Wednesday, December 17, 2008

Birkenstocks

Since I have to plan for life after a leg brace, this past weekend Martha and I went shoe shopping for me.

Shopping - something I enjoy so much. Yeah. Right. Sure. I'd actually rather have hot knitting needles driven into both of my ears. Which explains why I haven't finished (or even really started) any Christmas shopping yet.

Anyway, with Martha's encouragement, I bit the bullet and got myself into a pair of Birkenstock clogs. Not something I would ever expect to wear myself, mainly because I've never viewed myself as the "crunchy granola" type. I've been wearing them off and on over the past few days around the house, whenever I haven't had to go anywhere. The consensus is that they are really quite comfortable - I'm impressed! And I think they will work for what I have to deal with. I haven't worn them outside of the house yet, and I don't plan to until I'm officially cleared to do so.

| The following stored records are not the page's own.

(** X3.  A number the program extracts is never negative: what
    [extract_first_int] returns, what the seat heuristic returns, and the
    [available_seats] of every record [main] builds.  A sign before the
    digits is not read. *)
Theorem extracted_numbers_are_nonnegative :
  forall U,
    (forall s n, extract_first_int U s = inr (Some n) -> (0 <= n)%Z)
    /\ (forall infos n,
           get_available_seats_from_infos U infos = inr (Some n) -> (0 <= n)%Z)
    /\ (forall get s r n,
           enrich U get s = inr r ->
           Enriched.available_seats r = Some n -> (0 <= n)%Z).
Proof.
  intros U. split; [|split].
  - apply extract_first_int_nonneg.
  - intros infos n H. destruct (seats_source U infos n H) as [l [i [_ [_ Hn]]]].
    now apply (extract_first_int_nonneg U _ n Hn).
  - intros get s r n Hr Hn. destruct (enrich_assembles U get s) as [detail E].
    rewrite E in Hr.
    destruct (assemble_returns U s detail r Hr) as [d [f [loc [_ [Hseats _]]]]].
    rewrite Hn in Hseats.
    destruct (seats_source U _ n Hseats) as [l [i [_ [_ Hi]]]].
    now apply (extract_first_int_nonneg U _ n Hi).
Qed.

Lemma extracted_numbers_are_nonnegative_witness :
  (0 <= 5)%Z.
Proof.
  apply (proj1 (extracted_numbers_are_nonnegative excerpt) (Some (lit "-5 places")) 5%Z).
  vm_compute. reflexivity.
Defined.

(** X4.  The seat heuristic returns a number exactly when some entry's
    description (or title, for an empty description) holds a digit, and
    the number it returns is the one extracted from one of the entries. *)
Theorem seats_found_iff_some_entry_has_digits :
  forall U l,
    (get_available_seats_from_infos U (Some l) = inr None <->
     forall i, In i l -> extract_first_int U (description_or_title i) = inr None)
    /\ (forall n,
           get_available_seats_from_infos U (Some l) = inr (Some n) ->
           exists i, In i l
                     /\ extract_first_int U (description_or_title i) = inr (Some n)).
Proof.
  intros U l. split.
  - split; [|apply seats_none_without_numbers].
    unfold get_available_seats_from_infos. rewrite seats_with_cons.
    destruct (keyword_pass U keywords l) as [e|[m|]]; simpl;
      [discriminate | discriminate |].
    apply fallback_pass_none_inv.
  - intros n H. destruct (seats_source U _ n H) as [l' [i [Hl [Hi Hn]]]].
    injection Hl as <-. exists i. auto.
Qed.

Lemma seats_found_iff_some_entry_has_digits_witness :
  get_available_seats_from_infos excerpt (Some [wifi]) = inr None.
Proof.
  apply (proj1 (seats_found_iff_some_entry_has_digits excerpt [wifi])).
  intros i [<- | []]. vm_compute. reflexivity.
Defined.

(** ** Entries that carry no number *)

Section TransparentEntries.

Variable U : UnicodeData.

Lemma keyword_pass_filter kws l :
  keyword_pass U kws
    (filter (fun i => negb (finds_nothing (extract_first_int U (description_or_title i)))) l)
  = keyword_pass U kws l.
Proof.
  induction l as [|i l IH]; simpl; [reflexivity|].
  destruct (extract_first_int U (description_or_title i)) as [e|[n|]] eqn:E; simpl.
  - now rewrite IH.
  - now rewrite IH.
  - rewrite IH, keyword_loop_spec, E. now destruct (keyword_match U kws i).
Qed.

Who knows? Maybe for summer I'll chew on another projectile and get a pair of sandals. I have to laugh; my friend Abbot Matthew, the abbot of St. Anselm Abbey, wears his even during the winter. I'm not sure he'd appreciate them being characterized as "Jesus Joggers", however. Or would he? He does have a good sense of humor, so perhaps he'd think that was funny. Next time I see him, I'll ask.....

I had an interesting conversation with my therapist today. Since my injury, I've been making it a point to talk with him regularly, and it has been really helpful in getting me through the hard stuff. In fact, he has been absolutely awesome. Our conversations have also given me a great deal to think about and work on - definitely no lack of that, at least with respect to the matter at hand. And I uncovered something that I've been dealing with sub-consciously throughout this whole experience. Seeing as I already deal daily with Anxiety Disorder (and I have the tools to manage it), I had never given thought to the other side of that coin: Depression. However, one thing I realized today is how insidious it can be. That's been manifesting itself in the day-to-day difficulty I have in facing a set of challenges that are totally foreign to me.

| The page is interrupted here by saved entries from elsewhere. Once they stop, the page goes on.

(** X8. The pay route writes payments only: properties, users and leases
    are untouched, and so is every payment other than the one settled.
    It answers 404, 500 or 200; after 404 the database is unchanged;
    after 500 either the database is unchanged or the payment has been
    stored as settled with a positive late fee while the late-fee
    document is missing. *)
Theorem pay_frame now rnd1 rnd2 id req db :
  let res := pay now rnd1 rnd2 id req db in
  properties (fst res) = properties db
  /\ users (fst res) = users db
  /\ leases (fst res) = leases db
  /\ (forall k q, k <> id -> payments db !! k = Some q ->
        payments (fst res) !! k = Some q)
  /\ (code (snd res) = 404 \/ code (snd res) = 500 \/ code (snd res) = 200)
  /\ (code (snd res) = 404 -> fst res = db)
  /\ (code (snd res) = 500 ->
      fst res = db
      \/ exists payment pm,
           payments db !! id = Some payment
           /\ PayReq.paymentMethod req = Some pm
           /\ 0 < late_fee now payment db
           /\ fst res
              = set_payments
                  (<[id := Payment.pre_save now rnd1
                             (settled now pm req (late_fee now payment db)
                                payment)]> (payments db)) db).
Proof.
  cbv zeta. remember (pay now rnd1 rnd2 id req db) as res eqn:Hres.
  unfold pay in Hres.
  destruct (payments db !! id) as [payment |] eqn:Hl;
    [| subst res; early_exit].
  destruct (PayReq.paymentMethod req) as [pm |];
    [| subst res; early_exit].
  unfold save_payment in Hres.
  destruct (Payment.validate (settled _ _ _ _ _));
    [| subst res; early_exit].
  destruct (unique_ok id _ (payments db));
    [| subst res; early_exit].
  cbv zeta in Hres.
  set (p' := Payment.pre_save now rnd1 _) in Hres.
  set (m1 := <[id := p']> (payments db)) in Hres.
  assert (forall k q, k <> id -> payments db !! k = Some q ->
            m1 !! k = Some q) as Hm1.
  { intros k q Hk Hq. unfold m1. by rewrite lookup_insert_ne. }
  assert (0 < late_fee now payment db ->
          exists payment0 pm0,
            Some payment = Some payment0 /\ Some pm = Some pm0
            /\ 0 < late_fee now payment0 db
            /\ set_payments m1 db
               = set_payments
                   (<[id := Payment.pre_save now rnd1
                              (settled now pm0 req (late_fee now payment0 db)
                                 payment0)]> (payments db)) db) as Hpartial.
  { intros Hpos. exists payment, pm. repeat split; auto. }
  destruct (0 <? late_fee now payment db) eqn:Hfee.
  - destruct (Payment.validate (lateFeePayment _ _ _ _ _)).
    + destruct (unique_ok (new_id m1) _ m1).
      * subst res.
        cbn [fst snd code properties users leases payments set_payments].
        do 3 (split; [reflexivity |]). split.
        { intros k q Hk Hq. rewrite lookup_insert_ne; [by apply Hm1 |].
          intros <-. pose proof (new_id_fresh m1) as Hf.
          rewrite (Hm1 _ q Hk Hq) in Hf. discriminate. }
        split; [auto |]. split; intros; discriminate.
      * subst res.
        cbn [fst snd code respond properties users leases payments
             set_payments].
        do 3 (split; [reflexivity |]). split; [exact Hm1 |].
        split; [auto |]. split; [intros; discriminate |].
        intros _. right. apply Hpartial. lia.
    + subst res.
      cbn [fst snd code respond properties users leases payments
           set_payments].
      do 3 (split; [reflexivity |]). split; [exact Hm1 |].
      split; [auto |]. split; [intros; discriminate |].
      intros _. right. apply Hpartial. lia.
  - subst res.
    cbn [fst snd code properties users leases payments set_payments].
    do 3 (split; [reflexivity |]). split; [exact Hm1 |].
    split; [auto |]. split; intros; discriminate.
Qed.

Lemma pay_frame_witness :
  let db1 :=
    fst (pay Sample.jan10 "K3J9X0QPA" "Z81MMC04T" 0
           (Sample.pay_req "TXN-1" None) (Sample.db_fee 50)) in
  exists q,
    payments (fst (pay Sample.jan10 "5TT0AB2LM" "Q0PW77XYE" 0
                     (Sample.pay_req "TXN-1" None) db1)) !! 1%nat = Some q
    /\ payments db1 !! 1%nat = Some q.
Proof.
  intros db1.
  destruct (pay_frame Sample.jan10 "5TT0AB2LM" "Q0PW77XYE" 0%nat
              (Sample.pay_req "TXN-1" None) db1) as (_ & _ & _ & H & _).
  eexists. split; [apply H; [discriminate |] |]; vm_compute; reflexivity.
Defined.

(** ** Virtuals and list routes *)

Lemma ceil_div_bounds a b :
  0 < b -> (JsDate.ceil_div a b - 1) * b < a <= JsDate.ceil_div a b * b.
Proof.
  intros Hb. unfold JsDate.ceil_div.
  pose proof (Z.div_mod (- a) b ltac:(lia)) as Hdm.
  pose proof (Z.mod_pos_bound (- a) b Hb) as Hm. nia.
Qed.

(** X9. [daysOverdue] is 0 exactly when the payment is not overdue (not
    pending, or not yet past its due date); for an overdue payment it is
    the number of started days since the due date, at least 1. *)
Theorem daysOverdue_spec now p :
  (isOverdue now p = false -> daysOverdue now p = 0)
  /\ (isOverdue now p = true ->
      Payment.status p = "pending"
      /\ 1 <= daysOverdue now p
      /\ (daysOverdue now p - 1) * JsDate.msPerDay
         < now - Payment.dueDate p
         <= daysOverdue now p * JsDate.msPerDay).
Proof.
  unfold daysOverdue. split.
  - by intros ->.
  - intros H. rewrite H. cbn [negb]. unfold isOverdue in H.
    apply andb_true_iff in H as [Hs Hd]. apply String.eqb_eq in Hs.
    pose proof (ceil_div_bounds (now - Payment.dueDate p) JsDate.msPerDay
                  ltac:(reflexivity)) as Hb.
    split; [exact Hs |]. split; [| exact Hb].
    unfold JsDate.msPerDay in *. lia.
Qed.

Lemma daysOverdue_spec_witness :
  1 <= daysOverdue Sample.jan10 Sample.rent_january.
Proof.
  destruct (daysOverdue_spec Sample.jan10 Sample.rent_january) as [_ H].
  destruct H as (_ & H & _); [vm_compute; reflexivity | exact H].
Defined.

(** X10. For an overdue payment of a stored lease, the fee that the pay
    route charges at [now] is the lease's late fee when [daysOverdue] at
    [now] exceeds the grace period, and 0 otherwise; a payment that is
    not yet past its due date is charged nothing; and for a payment that
    is not pending [daysOverdue] is 0, although the route charges it like
    any other. *)
Theorem late_fee_matches_daysOverdue now p db :
  (forall lease,
      isOverdue now p = true ->
      findById (leases db) (Payment.lease p) = Some lease ->
      late_fee now p db
      = if Lease.lateFee_gracePeriod lease <? daysOverdue now p
        then Lease.lateFee_amount lease else 0)
  /\ (now <= Payment.dueDate p ->
      late_fee now p db = 0 /\ daysOverdue now p = 0)
  /\ (Payment.status p <> "pending" ->
      daysOverdue now p = 0
      /\ late_fee now p db = late_fee now (with_status "pending" p) db).
Proof.
  split; [| split].
  - intros lease Ho Hl. unfold late_fee, daysOverdue. rewrite Ho, Hl.
    unfold isOverdue in Ho. apply andb_true_iff in Ho as [_ ->].
    reflexivity.
  - intros Hd. unfold late_fee, daysOverdue, isOverdue.
    replace (Payment.dueDate p <? now) with false by lia.
    by rewrite andb_false_r.
  - intros Hs. split; [| reflexivity].
    unfold daysOverdue, isOverdue.
    apply String.eqb_neq in Hs. by rewrite Hs.
Qed.

Lemma late_fee_matches_daysOverdue_witness :
  late_fee Sample.jan10 Sample.rent_january (Sample.db_fee 50) = 50.
Proof.
  destruct (late_fee_matches_daysOverdue Sample.jan10 Sample.rent_january
              (Sample.db_fee 50)) as [H _].
  rewrite (H (Sample.lease_fee 50)); vm_compute; reflexivity.
Defined.

Lemma isOverdue_true now p :
  isOverdue now p = true
  <-> Payment.status p = "pending" /\ Payment.dueDate p < now.
Proof.
  unfold isOverdue. rewrite andb_true_iff, String.eqb_eq, Z.ltb_lt. tauto.
Qed.

#[local] Instance by_dueDate_total : Total by_dueDate.
Proof. intros a b. unfold by_dueDate. lia. Qed.

(** X11. The overdue list holds exactly the stored payments that are
    overdue at [now], each once, in the order of their due dates. *)
Theorem overdue_list_spec now db :
  (forall k p,
      (k, p) ∈ overdue_list now db
      <-> payments db !! k = Some p /\ isOverdue now p = true)
  /\ NoDup (overdue_list now db)
  /\ Sorted by_dueDate (overdue_list now db).
Proof.
  unfold overdue_list. split; [| split].
  - intros k p. rewrite merge_sort_Permutation, elem_of_map_to_list.
    unfold overdue_query. rewrite map_lookup_filter_Some, isOverdue_true.
    reflexivity.
  - rewrite merge_sort_Permutation. apply NoDup_map_to_list.
  - apply Sorted_merge_sort. apply _.
Qed.

(** X12. [daysRemaining] is the number of started days up to the end
    date: it is positive exactly while the end date is ahead, an expired
    lease never has days remaining, and a lease expired for less than a
    day reports 0. *)
Theorem daysRemaining_spec today l :
  (daysRemaining today l - 1) * JsDate.msPerDay
  < Lease.endDate l - today
  <= daysRemaining today l * JsDate.msPerDay
  /\ (0 < daysRemaining today l <-> today < Lease.endDate l)
  /\ (isExpired today l = true -> daysRemaining today l <= 0)
  /\ (Lease.endDate l < today < Lease.endDate l + JsDate.msPerDay ->
      isExpired today l = true /\ daysRemaining today l = 0).
Proof.
  pose proof (ceil_div_bounds (Lease.endDate l - today) JsDate.msPerDay
                ltac:(reflexivity)) as Hb.
  unfold isExpired. fold (daysRemaining today l) in Hb.
  unfold JsDate.msPerDay in *.
  split; [exact Hb |]. split; [lia |]. split; [lia |]. lia.
Qed.

(** [setDate(getDate() + n)] in any zone: the local time moved by [n]
    days of 24 hours, converted back. *)
Lemma setDate_days z t n :
  Zoned.setDate z t (Zoned.getDate z t + n)
  = Zone.UTC z (Zone.LocalTime z t + n * JsDate.msPerDay).
Proof.
  unfold Zoned.setDate, Zoned.getDate. rewrite setDate_shift.
  do 2 f_equal. lia.
Qed.

(** X13. The renewal notice is due, as long as none was sent, from the
    notice date on: the instant at which the local time is the local
    time of the end date less 60 days of 24 hours, the day arithmetic of
    [setDate (getDate () - 60)] carrying through months and years.  On a
    server whose zone has a constant offset from UTC that is exactly 60
    days of 24 hours before the end date. *)
Theorem isRenewalNoticeDue_spec z today sent l :
  (isRenewalNoticeDue z today sent l = true
   <-> Zone.UTC z (Zone.LocalTime z (Lease.endDate l) - 60 * JsDate.msPerDay)
       <= today
       /\ sent = false)
  /\ (forall c,
        Zone.constant c z ->
        (isRenewalNoticeDue z today sent l = true
         <-> Lease.endDate l - 60 * JsDate.msPerDay <= today /\ sent = false)).
Proof.
  assert (isRenewalNoticeDue z today sent l = true
          <-> Zone.UTC z (Zone.LocalTime z (Lease.endDate l)
                          - 60 * JsDate.msPerDay) <= today
              /\ sent = false) as Hspec.
  { unfold isRenewalNoticeDue.
    replace (Zoned.getDate z (Lease.endDate l) - 60)
      with (Zoned.getDate z (Lease.endDate l) + - 60) by lia.
    rewrite andb_true_iff, negb_true_iff, Z.leb_le, setDate_days.
    by replace (- 60 * JsDate.msPerDay) with (- (60 * JsDate.msPerDay)) by lia. }
  split; [exact Hspec |].
  intros c Hz. rewrite Hspec, (UTC_const z c Hz), (LocalTime_const z c Hz).
  split; intros [H1 H2]; (split; [lia | exact H2]).
Qed.

Lemma isRenewalNoticeDue_spec_witness :
  isRenewalNoticeDue est (JsDate.utc 2024 9 15) false (Sample.lease_fee 50)
  = true.
Proof.
  destruct (isRenewalNoticeDue_spec est (JsDate.utc 2024 9 15) false
              (Sample.lease_fee 50)) as [_ H].
  destruct (H (-18000000) (constant_fixed _)) as [_ Hdue].
  apply Hdue. split; [vm_compute; discriminate | reflexivity].
Defined.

The biggest thing I've had to do (not every day, but some days certainly) is decide whether or not to get out of bed. I never expected to find myself in that situation. And it is hard to admit that to myself, much less make it part of a public discussion. But there have definitely been days where I thought it would be so much easier to just stay in bed - those times it's taken me 20, 30, 60 minutes to work myself up to get going. And afterward, I'd realized that it was really not worth staying down; there is no point in doing that because it accomplishes absolutely nothing.

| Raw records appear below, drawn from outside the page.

(** X23.  As long as the number in the PID file, if there is one, fits
    an [int]: [check_singleton] answers TRUE only when the PID file can
    be opened and read, starts (after white space) with a decimal number
    and [kill] with signal 0 succeeds for that number; a missing, empty
    or unparsable file and a PID that [kill] refuses all give FALSE.  It
    logs nothing and changes neither a directory nor a global. *)
Theorem check_singleton_spec :
  forall (E : os) (F : os_process) (s : state),
    (forall data pid,
       file_data (s_fs s) PID_FILE = Some data ->
       Stdio.scan_d data = Some pid ->
       INT_MIN <= pid <= INT_MAX) ->
    let out := check_singleton E F s in
    (fst out = TRUE \/ fst out = FALSE) /\
    s_fs (snd out) = s_fs s /\
    new_events s (snd out) = [] /\
    globals (snd out) = globals s /\
    (fst out = TRUE <->
     exists data pid,
       file_data (s_fs s) PID_FILE = Some data /\
       os_open E (s_clock s) PID_FILE = true /\
       os_fread F (S (s_clock s)) = true /\
       Stdio.scan_d data = Some pid /\
       os_kill F (S (S (s_clock s))) pid = true).
Proof.
  intros E F s _ out. subst out.
  destruct (check_singleton_run E F s) as [Hf [Ht [Hg R]]].
  split; [|split; [exact Hf|split; [|split; [exact Hg|]]]].
  - rewrite R.
    destruct (fs_file (s_fs s) PID_FILE); auto.
    destruct (_ && _)%bool; auto.
    destruct (Stdio.scan_d _); auto.
    destruct (os_kill _ _ _); auto.
  - apply new_events_app. rewrite app_nil_r. exact Ht.
  - rewrite R. unfold file_data.
    destruct (fs_file (s_fs s) PID_FILE) as [e|]; cbn [option_map].
    + destruct (os_open E (s_clock s) PID_FILE);
        destruct (os_fread F (S (s_clock s))); cbn [andb];
        try (split; [discriminate|];
             intros [data [pid [_ [A [B _]]]]]; discriminate).
      destruct (Stdio.scan_d (i_data (d_ino e))) as [pid|] eqn:Hscan.
      * destruct (os_kill F (S (S (s_clock s))) pid) eqn:Hk.
        -- split; [|reflexivity]. intros _.
           exists (i_data (d_ino e)), pid. auto.
        -- split; [discriminate|].
           intros [data [pid' [D [_ [_ [Sc K]]]]]].
           injection D as <-. rewrite Hscan in Sc. injection Sc as <-.
           rewrite Hk in K. discriminate.
      * split; [discriminate|].
        intros [data [pid' [D [_ [_ [Sc _]]]]]].
        injection D as <-. rewrite Hscan in Sc. discriminate.
    + split; [discriminate|]. intros [data [pid [D _]]]. discriminate.
Qed.
Lemma run_goroutine_keeps (config : Config) (i : nat) :
  keeps (Forall (queued_for config)) (body_effect config) (run_goroutine host i).
Proof.
  intros p HQ. unfold run_goroutine.
  destruct (goroutines p !! i) as [[m c]|] eqn:Hi.
  - assert (Hc : c = config).
    { apply (Forall_lookup_1 _ _ _ _ HQ) in Hi. by destruct Hi. }
    subst c.
    pose proof (keeps_weaken _ _ _ _ (send_effect_body m config)
                  (Send_keeps host (Forall (queued_for config)) m config))
      as Hsend.
    apply (Hsend {| world := world p; trace := trace p;
                    goroutines := delete i (goroutines p) |}).
    cbn. by apply Forall_delete.
  - split; [done|]. exists []. by rewrite app_nil_r.
Qed.

Lemma onMessage_keeps (config : Config) (msg : events.Message) :
  keeps (Forall (queued_for config)) (body_effect config)
        (onMessage host config msg).
Proof.
  assert (Hgo : ∀ m, length (Attachments m) = 1%nat →
                     keeps (Forall (queued_for config)) (body_effect config)
                           (go_Send (W:=W) m config)).
  { intros m Hm. apply keeps_go_Send. intros l Hl.
    apply Forall_app. split; [done|]. by repeat constructor. }
  unfold onMessage. case_bool_decide.
  { destruct (makeStartMessage msg) as [m|e] eqn:Hm.
    - apply Hgo. by eapply makeStartMessage_one.
    - by apply keeps_emit. }
  case_bool_decide; [|apply keeps_ret].
  apply keeps_bind; [by apply keeps_emit|]. intros _.
  apply keeps_bind; [apply keeps_call|]. intros [reader|err].
  - destruct (makeDieMessage msg reader) as [m|e] eqn:Hm.
    + apply Hgo. by eapply makeDieMessage_one.
    + by apply keeps_emit.
  - by apply keeps_emit.
Qed.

I have never been one to quit. It is totally against my nature to do that. However, there have been times where I've had to consciously push myself to keep going. And I've said before that this whole experience has been an endurance test - for now, it continues. And I have no intention of quitting.

I can't.

2 comments:

Laura said...

I also find that sometimes I would just like to sleep in. The fact is, I also like to stay up late. Being ill for one month took a lot out of me. Frankly, the only way I got better was the extra rest. The difference is, I am very happy. But I don't feel like shopping either. I don't care for it. So, I think your going to be just fine. Hang in there.

Evil Transport Lady said...

Depression sucks. I know:) Hang in there buddy, realizing the problem is the first step. As for your shoes, enjoy! Comfy shoes are so hard to find!